Terza missione - il manager al centro
Un approccio bottom-up
Il ruolo e le attese della categoria sono cambiate al passo con i rivolgimenti economici e sociali che hanno interessato il Paese. I manager sono inseriti in contesti molto diversi, spesso lavorano o hanno lavorato in settori che poco hanno a che spartire l’uno con l’altro, sono impegnati all’estero in grandi multinazionali mentre altri rappresentano l’unica figura manageriale all’interno di una piccola impresa a conduzione familiare. Quelli in pensione attendono da noi risposte precise su politiche di assistenza, di welfare, di protezione.
La nostra sfida consiste nel rappresentarli tutti, e per riuscirci, oltre ad aumentare la nostra vicinanza alla realtà di ciascuno, dobbiamo rivoluzionare completamente la nostra attitudine.
Siamo ad esempio abituati a erogare i nostri servizi in sede, chiedendo all’iscritto di raggiungere uno sportello o di prendere un appuntamento per risolvere un problema. Oppure a costringerlo a digitare tanti numeri di telefono quante sono le questioni su cui chiede delucidazioni.

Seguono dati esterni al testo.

(** The pages of a result: numbered from [n], each stored under its own key
    with what one of the files read held. *)
Definition taken (job : Job.t) (n : Z) (pages : list PreparedPage) (l : list Access) : Prop :=
  numbered n pages ∧
  Forall (λ page, prepared_object_key page = page_image_key job (prepared_page_number page) ∧
    ∃ p data, ReadBytes p (Some data) ∈ l ∧ Stored (prepared_object_key page) data ∈ l) pages.

Section contained.
Context {W : Type} `{!ObjectStorage W, !FileSystem W, !EventLoop W, !RandomHex W}.
Context (exchange_dir : Path) (timeout poll_interval max_pages max_pixels dpi : Z).

(** The accesses made so far, and the event loop's clock. *)
Context (trace : W → list Access) (clock : W → Z).

Definition at_ (l : list Access) (t : Z) (w : W) : Prop := trace w = l ∧ t ≤ clock w.

(** An exception of the program. *)
Definition raised (Q : W → Prop) (e : exc) (w : W) : Prop := Q w ∧ isinstance e Exception_ = true.

(** A call that ends, and makes the accesses [l'] when it returns, [l''] when it raises. *)
Definition makes {A} (m : M exc W A) (l' : A → list Access) (l'' : list Access) : Prop :=
  ∀ l t, total (at_ l t) m (λ a, at_ (l ++ l' a) t) (raised (at_ (l ++ l'') t)).

Definition plain {A} (m : M exc W A) : Prop := makes m (λ _, []) [].

(** The accesses made since [r] are disciplined, and [facts] are among them. *)
Definition knows (texts : list Path) (o : Path) (job : Job.t) (r facts : list Access) (t : Z) (w : W) : Prop :=
  ∃ l, at_ (r ++ l) t w ∧ Disciplined texts o job l ∧ facts ⊆ l.

(** What is known whatever happens. *)
Definition read_inside (texts : list Path) (o : Path) (job : Job.t) (r : list Access) (w : W) : Prop :=
  ∃ l, trace w = r ++ l ∧ Disciplined texts o job l.

(** The result of a whole exchange. *)
Definition imported (texts : list Path) (o : Path) (job : Job.t) (r : list Access)
    (pages : list PreparedPage) (w : W) : Prop :=
  1 ≤ Z.of_nat (length pages) ≤ max_pages ∧
  ∃ l, trace w = r ++ l ∧ Disciplined texts o job l ∧ taken job 1 pages l.

Section discipline.
Context {texts : list Path} {o : Path} {job : Job.t} {r : list Access}.

#[local] Abbreviation known := (knows texts o job r).
#[local] Abbreviation seen := (raised (read_inside texts o job r)).

Lemma known_seen facts t w : known facts t w → read_inside texts o job r w.
Proof. intros (l & [Hl _] & Hd & _). by exists l. Qed.

Lemma known_weaken facts facts' t w : facts' ⊆ facts → known facts t w → known facts' t w.
Proof. intros Hs (l & ? & ? & Hf). exists l. split_and!; [done..|]. by etrans. Qed.

(** A call whose accesses keep the discipline adds to what is known. *)
Lemma total_makes {A} (m : M exc W A) l' l'' facts t : makes m l' l'' →
  (∀ a l, Disciplined texts o job l → facts ⊆ l → Disciplined texts o job (l ++ l' a)) →
  (∀ l, Disciplined texts o job l → facts ⊆ l → Disciplined texts o job (l ++ l'')) →
  total (known facts t) m (λ a, known (l' a ++ facts) t) seen.
Proof.
  intros Hm Hret Hexn w (l & Hw & Hd & Hf). specialize (Hm (r ++ l) t w Hw).
  destruct (m w) as [[a|e|] w']; [| |done].
  - exists (l ++ l' a). rewrite app_assoc. split_and!; [done | by apply Hret | set_solver].
  - destruct Hm as [[Hl _] He]. split; [|done]. exists (l ++ l''). rewrite app_assoc.
    split; [done | by apply Hexn].
Qed.

Lemma total_plain {A} (m : M exc W A) facts t :
  plain m → total (known facts t) m (λ _, known facts t) seen.
Proof. intros Hm. apply (total_makes m (λ _, []) []); [exact Hm | |]; intros; by rewrite app_nil_r. Qed.

Lemma total_refuse {A} (e : exc) facts t (Q : A → W → Prop) : isinstance e Exception_ = true →
  total (known facts t) (raise (A := A) e) Q seen.
Proof. intros He. apply total_raise. intros w Hw. split; [by eapply known_seen | done]. Qed.

Lemma total_json_loads facts t text :
  total (known facts t) (json_loads text) (λ _, known facts t) seen.
Proof. unfold json_loads. destruct (loads text); [by apply total_ret | by apply total_refuse]. Qed.

End discipline.

Hypothesis Hput : ∀ k d c, makes (storage_put_bytes k d c) (λ _, [Stored k d]) [].
Hypothesis Htext : ∀ p, makes (fs_read_text p) (λ _, [ReadText p]) [ReadText p].
Hypothesis Hread : ∀ p, makes (fs_read_bytes p) (λ data, [ReadBytes p (Some data)]) [ReadBytes p None].
Hypothesis Hresolve : ∀ p, makes (fs_resolve p) (λ q, [Resolved p q]) [].

Section reading.
Context {texts : list Path} {o : Path} {job : Job.t} {r : list Access}.

#[local] Abbreviation known := (knows texts o job r).
#[local] Abbreviation seen := (raised (read_inside texts o job r)).

Lemma total_resolve p facts t :
  total (known facts t) (fs_resolve p) (λ q, known (Resolved p q :: facts) t) seen.
Proof.
  apply (total_makes _ (λ q, [Resolved p q]) []); [apply Hresolve | |]; intros.
  - by constructor.
  - by rewrite app_nil_r.
Qed.

Lemma total_text p facts t : p ∈ texts →
  total (known facts t) (fs_read_text p) (λ _, known facts t) seen.
Proof.
  intros Hp. eapply total_conseq;
    [eapply (total_makes (fs_read_text p) (λ _, [ReadText p]) [ReadText p] facts t) | done | | done];
    [apply Htext | by constructor | by constructor |].
  intros a w. eapply known_weaken. clear. set_solver.
Qed.

Lemma total_read p facts t : checked o facts p →
  total (known facts t) (fs_read_bytes p) (λ data, known (ReadBytes p (Some data) :: facts) t) seen.
Proof.
  intros (relative & root & H1 & H2 & Hi).
  assert (∀ l, facts ⊆ l → checked o l p) as Hc.
  { intros l Hl. exists relative, root. split_and!; [by apply Hl | by apply Hl | done]. }
  apply (total_makes _ (λ data, [ReadBytes p (Some data)]) [ReadBytes p None]);
    [apply Hread | |]; intros; constructor; auto.
Qed.

Lemma total_put n p data c facts t : ReadBytes p (Some data) ∈ facts → truthy data = true →
  total (known facts t) (storage_put_bytes (page_image_key job n) data c)
    (λ _, known (Stored (page_image_key job n) data :: facts) t) seen.
Proof.
  intros Hp Ht. apply (total_makes _ (λ _, [Stored (page_image_key job n) data]) []); [apply Hput | |]; intros.
  - econstructor; eauto.
  - by rewrite app_nil_r.
Qed.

Questo approccio non funziona più in un mondo digitalizzato e disintermediato, dove la tecnologia ha reso superfluo persino il contatto umano. Non funziona inoltre per un errore di prospettiva: non è il manager che deve raggiungere noi, siamo noi che dobbiamo andare da lui.
La relazione personale e fisica è importantissima e sarà ancora più apprezzata se sapremo adottare un metodo di lavoro che mette le esigenze del collega al centro del nostro intervento.
Per mettere il manager al centro della nostra azione, dovremo:
- uniformare le banche dati a nostra disposizione e farle interagire tra loro;
- abbracciare una logica “digital first”, continuando a investire nelle piattaforme digitali e dotandoci di sistemi di customer care per monitorare la nostra azione;
- costruire un unico touch point con l’iscritto, in grado di rispondere a tutte le domande in merito ai servizi che offriamo
- Portare a compimento il progetto di CRM (Customer Relationship Management);
- seguire il manager in tutte le fasi di carriera e anche successivamente, supportandolo con una consulenza sempre più tailor made;
- svolgere indagini periodiche sul grado di soddisfazione verso i nostri servizi;
- dotarci delle tecnologie adeguate a efficientare e razionalizzare i costi di gestione delle richieste;
- aumentare la fidelizzazione dell’associato attraverso una profonda riforma di semplificazione delle procedure, a partire dal processo di iscrizione telematica;
- continuare lo sforzo di uniformare la comunicazione in ogni luogo e a qualsiasi livello.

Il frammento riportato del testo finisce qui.